Siento una vergüenza profunda porque yo en algún momento estuve cerca de la verdad de ese hombre. Y lo asumí como un mal necesario, porque la Iglesia es casta et meretrix y porque creí que Dios escribe recto en renglones torcidos. Y ahora veo líderes eclesiales compungidos, dolidos por «el malactuar de algunos», frase a menudo seguida por «pero hay muchos sacerdotes buenos». Siento una rabia callada y profunda cada vez que alguien dice eso. ¿Qué es ser un sacerdote bueno? ¿Servir a la comunidad? ¿Posicionarse políticamente a favor de los más desfavorecidos? Bueno… pero es que esa es la descripción del puesto, nada más ni nada menos. Así que por favor discúlpenme si no les doy un fuerte aplauso por no hacer más que su trabajo. El problema no es si hay «curas buenos», es que los hay perversos. Y que claramente no es una situación esporádica o individual: es un mal colectivo, habilitado estructuralmente. Y no se limita a la Iglesia Católica.

Siento una vergüenza profunda. Un dolor muy grande. Me duele por quienes aman a Dios y a la Iglesia y están haciendo todas las contorsiones posibles para hacerle sentido a lo que está pasando. Me duele porque los entiendo. Porque para mí significó una ruptura irreparable, un camino sin vuelta atrás. Pero entiendo que ese no será el desenlace para muchos de ellos y tendremos que buscar lugares comunes de compasión y de justicia en medio de todo esto. Ah, pero por favor que prevalezca la justicia y la sensatez institucional que no se esconda detrás de la ingenua idea de que esto son excepciones. No lo son. No-lo-son.

Finalmente, en este camino, necesitamos recuperar la capacidad de despojarnos de toda certeza, de toda satisfacción visceral de venganza cuando pase esto o aquello y darle atención a lo que nos convoca a cada uno: ¿qué podemos hacer cada uno, cada una, para reconstruir a partir del dolor? ¿Qué debo exigir y denunciar, no con el propósito de destruir sino con el único objetivo de detener el daño y evitar, de manera sostenible, que se repita? Y además asumir la reparación a las víctimas. Sí creo que no es un tema de manejar excepciones: hay estructuras que tienen que caerse y cosas que deben replantearse desde sus bases más profundas. Dado que el poder está atravesado en todos estos asuntos, tengo serios cuestionamientos de que una tarea así se consiga desde adentro. Pero mal haría en ver a las instituciones eclesiales como una representación de todo lo perdido. Son la sombrilla que cobija la fe que muchas personas guardan como su más preciado tesoro. Sin embargo, es importante tomar consciencia y empoderarnos para actuar. Escribir un comunicado, o solo pedir perdón y expresar dolor es fácil (y perversamente autosatisfactorio).

Yo llamo a las autoridades de la Iglesia:

  • A reunirse con los jóvenes que presentaron la denuncia.

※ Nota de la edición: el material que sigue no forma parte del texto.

(** The next statement of call [i]: insert, send, or the end of the [timeout]
    around the oneshot. *)
Definition call_step (i : nat) (c : UdpClient) : UdpClient :=
  match ul_calls c !! i with
  | Some (mkUdpCall req n retry UcLoop) =>
      let '(n', mx) := mux_insert (request_id req) (ul_mux c) in
      ul_update i (mkUdpCall req n' retry UcInserted) (ul_set_mux mx c)
  | Some (mkUdpCall req n retry UcInserted) =>
      let '(ok, c) := ul_tx_send (ERequest req) c in
      if ok : bool then ul_update i (mkUdpCall req n retry UcAwaiting) c
      else ul_update i (mkUdpCall req n retry (UcFinished (Err core_disconnected)))
             (ul_set_mux (mux_remove (request_id req) (ul_mux c)) c)
  | Some (mkUdpCall req n retry UcAwaiting) =>
      match sl_state <$> mx_slots (ul_mux c) !! n with
      | Some (Delivered resp) => ul_update i (mkUdpCall req n retry (UcFinished (Ok resp))) c
      | Some Dropped => ul_update i (mkUdpCall req n retry (UcFinished (Err core_disconnected))) c
      | _ =>
          let c := ul_set_mux (mux_remove (request_id req) (ul_mux c)) c in
          if decide (retry = MAX_REQUEST_RETRIES)
          then ul_update i (mkUdpCall req n retry (UcFinished (Err core_timeout))) c
          else ul_update i (mkUdpCall req n (S retry) UcLoop) c
      end
  | _ => c
  end.

(** [subscribe] up to the receiver, as in the TCP client. *)
Definition udp_subscribe (capability : option Capability) (topic : Topic) (c : UdpClient)
    : Res CoreError unit * UdpClient :=
  let '(ok, c) := ul_tx_send (ESubscribe topic None capability) c in
  if ok : bool then (Ok tt, c) else (Err core_disconnected, c).

(** ** Interleavings *)

Inductive UcStep : Type :=
| UcPump (inbound : Res IoError bytes)
| UcNew (req : Request)
| UcCall (i : nat)
| UcSubscribe (capability : option Capability) (topic : Topic).

Definition uc_step (s : UcStep) (c : UdpClient) : UdpClient :=
  match s with
  | UcPump inbound => udp_pump_step inbound c
  | UcNew req => ul_set_calls (ul_calls c ++ [mkUdpCall req 0 0 UcLoop]) c
  | UcCall i => call_step i c
  | UcSubscribe cap topic => (udp_subscribe cap topic c).2
  end.
(** *** Frames *)

Lemma recv_frame_seg fuel session a abuf b bbuf :
  F <= fuel -> seg F a abuf b bbuf ->
  exists r session' a' abuf' b' bbuf',
    recv_frame fuel p (a, session, abuf) = (r, (a', session', abuf')) /\
    recv_frame fuel p (b, session, bbuf) = (r, (b', session', bbuf')) /\
    v_out (view a') = v_out (view b') /\ (settled r -> seg F a' abuf' b' bbuf').
Proof.
  intros Hf HS. pose proof HS as [Ht Hfin Ho _ _ Hl1 Hl2].
  pose proof (recv_frame_ref p fuel a session abuf ltac:(lia)) as H1.
  pose proof (recv_frame_ref p fuel b session bbuf ltac:(lia)) as H2.
  rewrite <-Ht, <-Hfin in H2. destruct (ref_recv_frame p session _ _) as [[r session'] rest].
  destruct H1 as (a' & abuf' & j & -> & Va & Ra), H2 as (b' & bbuf' & k & -> & Vb & Rb).
  exists r, session', a', abuf', b', bbuf'. split_and!; [done|done|by rewrite Va, Vb|].
  intros Hr. by apply (seg_consume rest a abuf b bbuf a' abuf' b' bbuf' j k); auto.
Qed.

Lemma send_frame_seg env session rng a abuf b bbuf :
  seg F a abuf b bbuf ->
  exists r session' rng' a' b',
    send_frame env p (a, session, rng) = (Ready r, (a', session', rng')) /\
    send_frame env p (b, session, rng) = (Ready r, (b', session', rng')) /\
    seg F a' abuf b' bbuf.
Proof.
  intros HS. unfold send_frame.
  destruct (to_vec env) as [pt|e]; [|by eexists _, _, _, _, _].
  destruct (encrypt session pt) as [[ct|e] session']; [|by eexists _, _, _, _, _].
  destruct (frame_out p ct rng) as [[w|e] rng']; [|by eexists _, _, _, _, _].
  destruct (write_all_ok w a) as (a' & -> & Va); [apply HS|].
  destruct (write_all_ok w b) as (b' & -> & Vb); [apply HS|].
  eexists _, _, _, _, _. split_and!; [done|done|]. by eapply seg_emit.
Qed.

(** *** The server's connection *)

(** Two connections that differ in the segmentation of their streams only.
    Once a connection has ended its stream is not used again. *)
Record conn_sim (c : Conn S1) (d : Conn S2) : Prop := {
  cs_session : cn_session c = cn_session d;
  cs_rng : cn_rng c = cn_rng d;
  cs_service : cn_service c = cn_service d;
  cs_events : cn_events c = cn_events d;
  cs_forwarders : cn_forwarders c = cn_forwarders d;
  cs_status : cn_status c = cn_status d;
  cs_out : v_out (view (cn_stream c)) = v_out (view (cn_stream d));
  cs_seg : cn_status c = Running ->
    seg F (cn_stream c) (cn_buf c) (cn_stream d) (cn_buf d);
}.

Lemma conn_sim_intro a abuf b bbuf session rng svc evs fws st :
  seg F a abuf b bbuf ->
  conn_sim (mkConn a session abuf rng svc evs fws st) (mkConn b session bbuf rng svc evs fws st).
Proof. intros HS. split; simpl; try done. apply HS. Qed.

Lemma conn_send_sim env c d :
  cn_status c = Running -> conn_sim c d -> conn_sim (conn_send p env c) (conn_send p env d).
Proof.
  intros Hr [E1 E2 E3 E4 E5 _ _ HS]. specialize (HS Hr). unfold conn_send. rewrite <-E1, <-E2.
  destruct (jitter p (cn_rng c)) as [delay rng].
  destruct (send_frame_seg env (cn_session c) rng _ _ _ _ HS) as (r & s' & rng' & a' & b' & -> & -> & HS').
  rewrite E3, E4, E5. by apply conn_sim_intro.
Qed.

(** A change of the fields the stream does not determine. *)
Lemma conn_sim_events q c d : conn_sim c d -> conn_sim (cn_set_events q c) (cn_set_events q d).
Proof. by intros []. Qed.
Lemma conn_sim_forwarders fs c d :
  conn_sim c d -> conn_sim (cn_set_forwarders fs c) (cn_set_forwarders fs d).
Proof. by intros []. Qed.
Lemma conn_sim_service s c d : conn_sim c d -> conn_sim (cn_set_service s c) (cn_set_service s d).
Proof. by intros []. Qed.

O al menos ofrecer su apoyo incondicional a las autoridades que hacen la investigación, haciendo un llamado público a víctimas que no hayan denunciado, para que denuncien.
  • A hacer un llamado en medios de comunicación al Padre Víquez para exigirle que regrese al país y se entregue.
  • A apoyar explícitamente, desde los medios y desde los púlpitos la moción para que se aumente el tiempo en el que prescriban estos crímenes, de diez años tras la mayoría de edad de la persona denunciante, a 25 años.

Antes de que las autoridades de la Iglesia Católica de este país hagan alguna de las tres anteriores (aunque no deberían ser menos que las tres), cualquier otra respuesta me parece mera demagogia.

Solo diré esto: antes pensaba que Dios escribía recto en renglones torcidos. Somos nosotros los que trazamos renglones por los cuales debemos rendir cuentas. En nadie, más que en nosotros mismos, está la posibilidad de rectificar.